(* ===== verification/SlotWatch.v ===== *)
(** * coordinator.rs: watching a slot

    [slot_watch] spawns one task per transport.  The tasks share the
    duplicate buffer, the best pair seen so far, the state store and the
    sending half of a bounded channel; they interleave at their [await]
    points.  The model is a transition system whose events name the task that
    moves: every schedule of the runtime is a sequence of events. *)

From S2P Require Import Prelude Bytes Crypto Kdf Net Guard Errors Dedup Config Health PeerCard Msgpack State Coordinator.

Definition WATCH_BUFFER : nat := 64.

Section SlotWatch.
Context `{PR : Primitives} `{UL : UrlLib} {LC : LruCache bytes} {MP : Msgpack SignedInner}.
Context {S : Type} {ST : StateStore S} {T : Type}.

(** Where a task is suspended in the body of its loop. *)
Inductive pc : Type :=
| Waiting                                          (** [stream.next().await] *)
| Received (sealed : bytes)                        (** [dedup.lock().await] *)
| Opened (sealed : bytes) (value : SlotValue)      (** [best.lock().await] *)
| Accepted (sealed : bytes) (value : SlotValue)    (** after [drop(best)] *)
| Sending (sealed : bytes) (value : SlotValue)     (** [tx.send(..).await] *)
| Stopped.                                         (** the loop has ended *)

Record watcher : Type := MkWatcher { wt_kind : TransportKind; wt_pc : pc }.

(** The shared state.  The last four fields record history only: the frames
    given to the duplicate buffer, the pairs stored in [best], the values
    that entered the channel and those the consumer took, oldest first. *)
Record watch : Type := MkWatch {
  wa_tasks : list watcher;
  wa_best : option (N * bytes);
  wa_dedup : Dedup;
  wa_world : world (S:=S);
  wa_queue : list SlotValue;
  wa_rx_open : bool;
  wa_observed : list bytes;
  wa_accepted : list (N * bytes * SlotValue);
  wa_sent : list (N * bytes * SlotValue);
  wa_taken : list SlotValue
}.

(** One task per transport whose channel id can be derived. *)
Definition slot_watch (c : Coordinator (T:=T)) (name : bytes) (w : world) : watch :=
  let tasks :=
    filter_map (λ ep, match transport_channel_id (seed c) (te_kind ep) ChSlot name with
                      | Ok _ => Some (MkWatcher (te_kind ep) Waiting)
                      | _ => None
                      end) (co_transports c) in
  MkWatch tasks None (Dedup_new (co_dedup_buffer c)) w [] true [] [] [] [].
-.-.-
■ **TASK GOAL**
Look over the material and return every line where the word "loop" is found.

■ **RESULT FOR THIS TASK**
(** Where a task is suspended in the body of its loop. *)
| Stopped.                                         (** the loop has ended *)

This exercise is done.